- EXERCISE: Reproduce precisely the lines of the listing below, starting with the line that contains "intros He. destruct (runs_entries t_conversations" and stopping after the line that contains "destruct (runs_messages t3"; include nothing else.
### DATA SUPPLIED
Lemma runs_secrets t :
  ∃ M, runs (for_keys (PersistentState.AgentSecrets st) import_secret (io_secrets o)) t () (with_agents M t) ∧
    ∀ k, M !! k = match PersistentState.AgentSecrets st !! k with
                  | Some s => set_secret s <$> t_agents t !! k | None => t_agents t !! k end.
Proof.
  apply (runs_entries t_agents with_agents _ (λ _ s, fmap (set_secret s))); [apply Ho|].
  intros k s t' _ _. by apply runs_update.
Qed.

Lemma runs_conversations t :
  t_conversations t = ∅ →
  ∃ M, runs (for_keys (PersistentState.Conversations st) (λ _, saveConversationTo) (io_conversations o)) t ()
         (with_conversations M t) ∧
    ∀ k, M !! k = conversation_row <$> PersistentState.Conversations st !! k.
Proof.
  intros He. destruct (runs_entries t_conversations with_conversations (PersistentState.Conversations st)
    (λ _ v _, Some (conversation_row v)) (λ _, saveConversationTo) (io_conversations o) t) as (M & Hr & HM); [apply Ho| |].
  - intros k v t' Hv _. apply (ib_conversations _ _ Hst) in Hv as <-. by apply runs_update.
  - exists M. split; [done|]. intros k. rewrite HM, He, lookup_empty. by destruct (_ !! k).
Qed.

Lemma runs_messages t :
  t_messages t = ∅ →
  ∃ M, runs (for_keys (PersistentState.Messages st) (λ _ pm, saveMessageTo (toMessage pm)) (io_messages o)) t ()
         (with_messages M t) ∧
    ∀ k, M !! k = (λ pm, message_row (toMessage pm)) <$> PersistentState.Messages st !! k.
Proof.
  intros He. destruct (runs_entries t_messages with_messages (PersistentState.Messages st)
    (λ _ pm _, Some (message_row (toMessage pm))) (λ _ pm, saveMessageTo (toMessage pm)) (io_messages o) t)
    as (M & Hr & HM); [apply Ho| |].
  - intros k pm t' Hv _. apply (ib_messages _ _ Hst) in Hv as <-. by apply runs_update.
  - exists M. split; [done|]. intros k. rewrite HM, He, lookup_empty. by destruct (_ !! k).
Qed.

(** Without faults, the import of a snapshot into an empty file succeeds. *)
Lemma import_runs appliedAt :
  ∃ t, runs (importStateToSQLite c o appliedAt st) emptyTables () t ∧ imported_tables c st t.
Proof.
  destruct (runs_agents emptyTables eq_refl) as (A & H1 & HA). set (t1 := with_agents A emptyTables) in *.
  destruct (runs_secrets t1) as (A' & H2 & HA'). set (t2 := with_agents A' t1) in *.
  destruct (runs_conversations t2 eq_refl) as (V & H3 & HV). set (t3 := with_conversations V t2) in *.
  destruct (runs_messages t3 eq_refl) as (M & H4 & HM). set (t4 := with_messages M t3) in *.
  destruct (runs_all_links _ _ t4 (of_links _ _ Ho) eq_refl) as (L & H5 & HL).
  set (t5 := with_conversation_messages L t4) in *.
  set (t6 := with_counters (<[key_message := PersistentState.NextMessageID st]>
    (<[key_conversation := PersistentState.NextConversationID st]> ∅)) t5).
  assert (runs (saveCountersTo (PersistentState.NextConversationID st) (PersistentState.NextMessageID st)) t5 () t6)
    as H6 by by apply runs_update.
  destruct (runs_inboxes c st (io_inboxes o) t6 (ib_once _ _ Hst) (of_inboxes _ _ Ho) eq_refl eq_refl)
    as (C & D & H7 & HC & HD).
  { intros id [pm Hpm]. change (t_messages t6) with M. rewrite HM, Hpm. eauto. }
  set (t7 := with_deliveries D _) in H7.
  destruct (runs_bases st (io_bases o) t7 (of_bases _ _ Ho)) as (C' & H8 & HC').
  { intros a Ha. change (t_delivery_cursors t7) with C. by rewrite HC, Ha. }
  set (t8 := with_delivery_cursors C' t7) in H8.
  destruct (runs_receipts c _ (io_receipts o) t8 (of_receipts _ _ Ho) eq_refl (ib_receipts _ _ Hst)) as (R & H9 & HR).
  set (t9 := with_idempotency R t8) in H9.
  set (t10 := with_schema_migrations {[durableDeliveryBackfill := timeToString appliedAt]} t9).
  exists t10. split.
  - unfold importStateToSQLite. do 3 (eapply runs_bind; [apply (runs_exec id)|]).
    apply runs_transaction. unfold import_tx.
    eapply runs_bind; [exact H1|]. eapply runs_bind; [exact H2|]. eapply runs_bind; [exact H3|].
    eapply runs_bind; [exact H4|]. eapply runs_bind; [exact H5|]. eapply runs_bind; [exact H6|].
    eapply runs_bind; [exact H7|]. eapply runs_bind; [exact H8|]. eapply runs_bind; [exact H9|].
    apply runs_call. done.
  - constructor.
    + intros id. change (t_agents t10) with A'. rewrite HA'. change (t_agents t1) with A. rewrite HA.
      destruct (PersistentState.AgentSecrets st !! id), (PersistentState.Agents st !! id); done.
    + exact HV.
    + exact HM.
    + exact HL.
    + done.
    + intros a. change (t_delivery_cursors t10) with C'. rewrite HC'. change (t_delivery_cursors t7) with C.
      rewrite HC. unfold has_cursor, imported_cursor, inbox_events, snapshot_base.
      destruct (PersistentState.Inboxes st !! a) eqn:Ea; cbn; [done|].
      destruct (PersistentState.InboxBase st !! a); cbn; [|done]. by rewrite Z.add_0_r.
    + exact HD.
    + exact HR.
    + done.
Qed.
End import.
######
- ANSWER TO THIS TASK:
  intros He. destruct (runs_entries t_conversations with_conversations (PersistentState.Conversations st)
    (λ _ v _, Some (conversation_row v)) (λ _, saveConversationTo) (io_conversations o) t) as (M & Hr & HM); [apply Ho| |].
  - intros k v t' Hv _. apply (ib_conversations _ _ Hst) in Hv as <-. by apply runs_update.
  - exists M. split; [done|]. intros k. rewrite HM, He, lookup_empty. by destruct (_ !! k).
Qed.

Lemma runs_messages t :
  t_messages t = ∅ →
  ∃ M, runs (for_keys (PersistentState.Messages st) (λ _ pm, saveMessageTo (toMessage pm)) (io_messages o)) t ()
         (with_messages M t) ∧
    ∀ k, M !! k = (λ pm, message_row (toMessage pm)) <$> PersistentState.Messages st !! k.
Proof.
  intros He. destruct (runs_entries t_messages with_messages (PersistentState.Messages st)
    (λ _ pm _, Some (message_row (toMessage pm))) (λ _ pm, saveMessageTo (toMessage pm)) (io_messages o) t)
    as (M & Hr & HM); [apply Ho| |].
  - intros k pm t' Hv _. apply (ib_messages _ _ Hst) in Hv as <-. by apply runs_update.
  - exists M. split; [done|]. intros k. rewrite HM, He, lookup_empty. by destruct (_ !! k).
Qed.

(** Without faults, the import of a snapshot into an empty file succeeds. *)
Lemma import_runs appliedAt :
  ∃ t, runs (importStateToSQLite c o appliedAt st) emptyTables () t ∧ imported_tables c st t.
Proof.
  destruct (runs_agents emptyTables eq_refl) as (A & H1 & HA). set (t1 := with_agents A emptyTables) in *.
  destruct (runs_secrets t1) as (A' & H2 & HA'). set (t2 := with_agents A' t1) in *.
  destruct (runs_conversations t2 eq_refl) as (V & H3 & HV). set (t3 := with_conversations V t2) in *.
  destruct (runs_messages t3 eq_refl) as (M & H4 & HM). set (t4 := with_messages M t3) in *.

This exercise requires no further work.